O presidente dos Estados Unidos, Donald Trump, avaliou o cenário político brasileiro como hostil e arriscado durante uma entrevista coletiva na cúpula do G7, na França, nesta quarta-feira (17). A declaração ocorreu após um encontro com Lula no evento internacional, momento em que o líder norte-americano abordou a classificação de facções criminosas nacionais como grupos terroristas e a aplicação de medidas de pressão adotadas pelo governo Trump. “Está se tornando um país duro politicamente. Um pouco perigoso politicamente. Está meio desagradável”, afirmou o chefe de Estado sobre o Brasil.
As recentes políticas de segurança da administração republicana incluem a inserção do Comando Vermelho e do Primeiro Comando da Capital na lista de organizações terroristas estrangeiras. O anúncio ocorreu dias após o senador Flávio Bolsonaro (PL-RJ) realizar uma visita a autoridades americanas. O governo, em contrapartida, criticou a designação sob a justificativa de que a ação enfraqueceria o combate à criminalidade.

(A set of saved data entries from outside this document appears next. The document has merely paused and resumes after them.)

Lemma parse_expr_safe fuel ts : marked ts ->
  ((8 * length ts + 5 <= fuel)%nat -> psafe (parse_or fuel) ts (fed 1 ts)) /\
  (forall e, (8 * length ts + 1 <= fuel)%nat -> psafe (or_loop fuel e) ts (fed 0 ts)) /\
  ((8 * length ts + 4 <= fuel)%nat -> psafe (parse_and fuel) ts (fed 1 ts)) /\
  (forall e, (8 * length ts + 1 <= fuel)%nat -> psafe (and_loop fuel e) ts (fed 0 ts)) /\
  ((8 * length ts + 3 <= fuel)%nat -> psafe (parse_not fuel) ts (fed 1 ts)) /\
  ((8 * length ts + 2 <= fuel)%nat -> psafe (parse_comparison fuel) ts (fed 1 ts)) /\
  ((8 * length ts + 1 <= fuel)%nat -> psafe (parse_primary fuel) ts (fed 1 ts)).
Proof.
  revert ts. induction fuel as [|fuel IH]; intros ts Hm; [split_and!; intros; lia|].
  assert (forall ts', marked ts' -> (8 * length ts' + 4 <= fuel)%nat -> psafe (parse_and fuel) ts' (fed 1 ts')) as Hand by (intros; by apply IH).
  assert (forall ts', marked ts' -> (8 * length ts' + 3 <= fuel)%nat -> psafe (parse_not fuel) ts' (fed 1 ts')) as Hnot by (intros; by apply IH).
  assert (forall ts', marked ts' -> (8 * length ts' + 2 <= fuel)%nat -> psafe (parse_comparison fuel) ts' (fed 1 ts')) as Hcmp by (intros; by apply IH).
  assert (forall ts', marked ts' -> (8 * length ts' + 1 <= fuel)%nat -> psafe (parse_primary fuel) ts' (fed 1 ts')) as Hprim by (intros; by apply IH).
  assert (forall ts' e, marked ts' -> (8 * length ts' + 1 <= fuel)%nat -> psafe (or_loop fuel e) ts' (fed 0 ts')) as Hol by (intros; by apply IH).
  assert (forall ts' e, marked ts' -> (8 * length ts' + 1 <= fuel)%nat -> psafe (and_loop fuel e) ts' (fed 0 ts')) as Hal by (intros; by apply IH).
  assert (forall ts', marked ts' -> (8 * length ts' + 5 <= fuel)%nat -> psafe (parse_or fuel) ts' (fed 1 ts')) as Hor by (intros; by apply IH).
  clear IH.
  split_and!; intros; cbn [parse_or or_loop parse_and and_loop parse_not parse_comparison parse_primary]; unfold primary_body.
  - pstep. sub Hand. sub Hol. fed.
  - repeat pstep; [| fed]. sub Hand. sub Hol. fed.
  - pstep. sub Hnot. sub Hal. fed.
  - repeat pstep; [| fed]. sub Hnot. sub Hal. fed.
  - repeat pstep; [sub Hnot; repeat pstep; fed | sub Hcmp; fed].
  - pstep. sub Hprim. apply psafe_bind, psafe_check; [done | done | |].
    + intros t ts2 -> Hm' _. pstep. apply psafe_peek; [done|]. intros ? ? [= <- <-]. pstep; [| fed].
      pstep. apply psafe_advance. cbn in *. pstep. sub Hprim. pstep. fed.
    + pstep. apply psafe_peek; [done|]. intros. apply psafe_ret. fed.
  - destruct (marked_inv ts Hm) as (t & ts' & ->). cbn [length] in *. pstep. apply psafe_peek; [done|]. intros ? ? [= <- <-].
    assert (tk_kind t <> EOF -> marked ts') as Hm' by (intros; by apply (marked_cons t)).
    assert (forall kind v (P Q : M Parser Expr), kind <> EOF -> (marked ts' -> psafe P (t :: ts') (fed 1 (t :: ts'))) ->
      psafe Q (t :: ts') (fed 1 (t :: ts')) -> psafe (b ← check kind v; if b : bool then P else Q) (t :: ts') (fed 1 (t :: ts'))) as Hck.
    { intros kind v P Q Hk HP HQ. apply psafe_bind, psafe_check; [done | done | | done]. intros ? ? [= <- <-] ? _. auto. }
    apply Hck; [done | intros Hm2 |].
    { pstep. apply psafe_advance. pstep. sub Hprim. case_match; repeat pstep. case_match; repeat pstep. fed. }
    destruct (tk_kind t) eqn:Ek.
    all: try (do 3 (apply Hck; [done | intros Hm2; pstep; apply psafe_advance; pstep; fed |]);
      pstep; pstep; [sub Hor; repeat pstep; fed |];
      apply Hck; [done | intros Hm2; pstep; apply psafe_advance; pstep; fed |]; try apply psafe_parse_error).
    + specialize (Hm' ltac:(done)). pstep. apply psafe_advance. pstep. apply psafe_check; [done | done | |].
      * intros t2 ts2 -> Hm2 _. pstep. apply psafe_advance. pstep. cbn [length] in *. apply psafe_check; [done | done | |].
        -- intros t3 ts3 -> Hm3 _. repeat pstep; fed.
        -- pstep. sub Hor. pstep. case_match; repeat pstep; fed.
      * repeat pstep; fed.
    + specialize (Hm' ltac:(done)). pstep. apply psafe_advance. pstep. unfold psafe at 1. unfold lift_result.
      destruct (number_value (tk_value t)) as [v|e] eqn:E; [pstep; fed |]. right. by eapply number_value_exn.
    + specialize (Hm' ltac:(done)). pstep. apply psafe_advance. pstep. fed.
Qed.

Adicionalmente, o Escritório do Representante Comercial dos Estados Unidos propôs taxas extras a 60 nações por falhas na contenção do trabalho forçado, o que integra o pacote de medidas de pressão adotadas pelo governo Trump.
Durante a coletiva, o presidente dos Estados Unidos também comentou a situação jurídica do deputado federal Eduardo Bolsonaro (PL-SP), a quem se referiu como “Bolsonaro Jr.”. O republicano relatou que o parlamentar enfrenta retaliações por realizar denúncias no Texas. “Escutei que eles prenderam alguém que está concorrendo para cargo público. […] Ou eles querem prendê-lo. Eles estão jogando duro”, declarou. A fala faz referência a uma suposta coação que gerou uma condenação no Supremo Tribunal Federal contra o filho de Jair Bolsonaro (PL), ilustrando a preocupação internacional com a estabilidade institucional no país.